(Dataset excerpts)
[Start of Attachment]

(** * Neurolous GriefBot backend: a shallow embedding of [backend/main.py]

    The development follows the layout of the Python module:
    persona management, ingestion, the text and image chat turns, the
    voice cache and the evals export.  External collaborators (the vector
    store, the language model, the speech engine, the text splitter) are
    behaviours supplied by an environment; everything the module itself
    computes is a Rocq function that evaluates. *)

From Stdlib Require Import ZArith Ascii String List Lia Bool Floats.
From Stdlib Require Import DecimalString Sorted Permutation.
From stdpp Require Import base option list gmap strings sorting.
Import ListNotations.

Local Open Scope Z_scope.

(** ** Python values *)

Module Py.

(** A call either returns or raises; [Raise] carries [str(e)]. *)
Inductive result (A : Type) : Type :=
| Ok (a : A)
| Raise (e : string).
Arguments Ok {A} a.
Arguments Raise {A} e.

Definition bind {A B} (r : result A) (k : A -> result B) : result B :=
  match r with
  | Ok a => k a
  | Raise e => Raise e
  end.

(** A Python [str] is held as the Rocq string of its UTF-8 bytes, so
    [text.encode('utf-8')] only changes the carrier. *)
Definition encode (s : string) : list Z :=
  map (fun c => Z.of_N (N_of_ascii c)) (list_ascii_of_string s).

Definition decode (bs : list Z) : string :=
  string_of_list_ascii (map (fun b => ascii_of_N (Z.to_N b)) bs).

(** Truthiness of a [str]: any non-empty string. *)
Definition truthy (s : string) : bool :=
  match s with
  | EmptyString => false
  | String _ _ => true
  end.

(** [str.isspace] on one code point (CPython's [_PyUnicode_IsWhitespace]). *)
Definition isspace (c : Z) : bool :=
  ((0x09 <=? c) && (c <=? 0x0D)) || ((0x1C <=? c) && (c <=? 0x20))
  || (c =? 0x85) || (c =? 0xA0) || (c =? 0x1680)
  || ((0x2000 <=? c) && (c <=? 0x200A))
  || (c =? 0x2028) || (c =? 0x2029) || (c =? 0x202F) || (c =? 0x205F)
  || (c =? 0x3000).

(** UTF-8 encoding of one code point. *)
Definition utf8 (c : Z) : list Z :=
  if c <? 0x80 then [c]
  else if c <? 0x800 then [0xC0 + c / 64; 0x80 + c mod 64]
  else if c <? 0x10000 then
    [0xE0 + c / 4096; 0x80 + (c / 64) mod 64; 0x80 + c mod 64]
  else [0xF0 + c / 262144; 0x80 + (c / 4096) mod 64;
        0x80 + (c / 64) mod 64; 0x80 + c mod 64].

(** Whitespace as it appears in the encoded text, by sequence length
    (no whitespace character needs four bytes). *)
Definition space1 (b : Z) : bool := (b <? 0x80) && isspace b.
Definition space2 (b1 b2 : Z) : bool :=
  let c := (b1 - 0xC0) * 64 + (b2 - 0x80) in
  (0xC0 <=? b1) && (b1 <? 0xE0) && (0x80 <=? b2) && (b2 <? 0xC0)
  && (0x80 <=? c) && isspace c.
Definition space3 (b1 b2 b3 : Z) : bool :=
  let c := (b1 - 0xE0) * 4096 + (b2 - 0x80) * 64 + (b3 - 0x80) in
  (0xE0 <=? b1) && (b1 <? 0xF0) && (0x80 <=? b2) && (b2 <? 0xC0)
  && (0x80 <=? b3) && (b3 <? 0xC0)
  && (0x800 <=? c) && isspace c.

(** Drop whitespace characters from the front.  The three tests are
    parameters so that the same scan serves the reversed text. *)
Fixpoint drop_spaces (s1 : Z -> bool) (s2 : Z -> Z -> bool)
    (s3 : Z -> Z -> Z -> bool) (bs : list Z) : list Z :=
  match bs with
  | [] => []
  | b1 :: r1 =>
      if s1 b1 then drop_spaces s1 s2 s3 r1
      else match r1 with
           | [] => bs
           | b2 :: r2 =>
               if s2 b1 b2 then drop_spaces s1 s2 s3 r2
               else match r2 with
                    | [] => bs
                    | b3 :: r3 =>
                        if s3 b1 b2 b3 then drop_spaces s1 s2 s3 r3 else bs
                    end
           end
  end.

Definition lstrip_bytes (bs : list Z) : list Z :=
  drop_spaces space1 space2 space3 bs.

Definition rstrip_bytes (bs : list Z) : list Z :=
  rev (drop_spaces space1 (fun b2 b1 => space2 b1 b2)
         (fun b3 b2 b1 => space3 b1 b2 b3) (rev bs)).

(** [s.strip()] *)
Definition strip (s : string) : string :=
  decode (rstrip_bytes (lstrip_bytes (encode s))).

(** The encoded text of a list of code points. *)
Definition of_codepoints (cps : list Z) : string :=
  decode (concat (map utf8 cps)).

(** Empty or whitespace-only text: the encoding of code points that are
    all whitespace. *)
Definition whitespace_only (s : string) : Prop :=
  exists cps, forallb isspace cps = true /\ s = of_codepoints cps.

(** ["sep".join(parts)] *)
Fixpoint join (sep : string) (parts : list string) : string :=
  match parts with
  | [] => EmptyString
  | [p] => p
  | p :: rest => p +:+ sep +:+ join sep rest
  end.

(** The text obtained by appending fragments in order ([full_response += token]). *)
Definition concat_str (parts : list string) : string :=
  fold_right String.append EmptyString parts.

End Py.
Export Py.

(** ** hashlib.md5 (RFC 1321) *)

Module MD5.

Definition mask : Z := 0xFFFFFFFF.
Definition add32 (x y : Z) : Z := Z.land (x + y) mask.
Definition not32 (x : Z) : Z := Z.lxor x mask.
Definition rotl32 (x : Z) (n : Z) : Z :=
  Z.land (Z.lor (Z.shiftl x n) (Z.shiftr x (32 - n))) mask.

[End of Attachment]

» **Try it**: In the records above, each line with the string "result" should be copied.

» **Solved exercise**:
Inductive result (A : Type) : Type :=
Definition bind {A B} (r : result A) (k : A -> result B) : result B :=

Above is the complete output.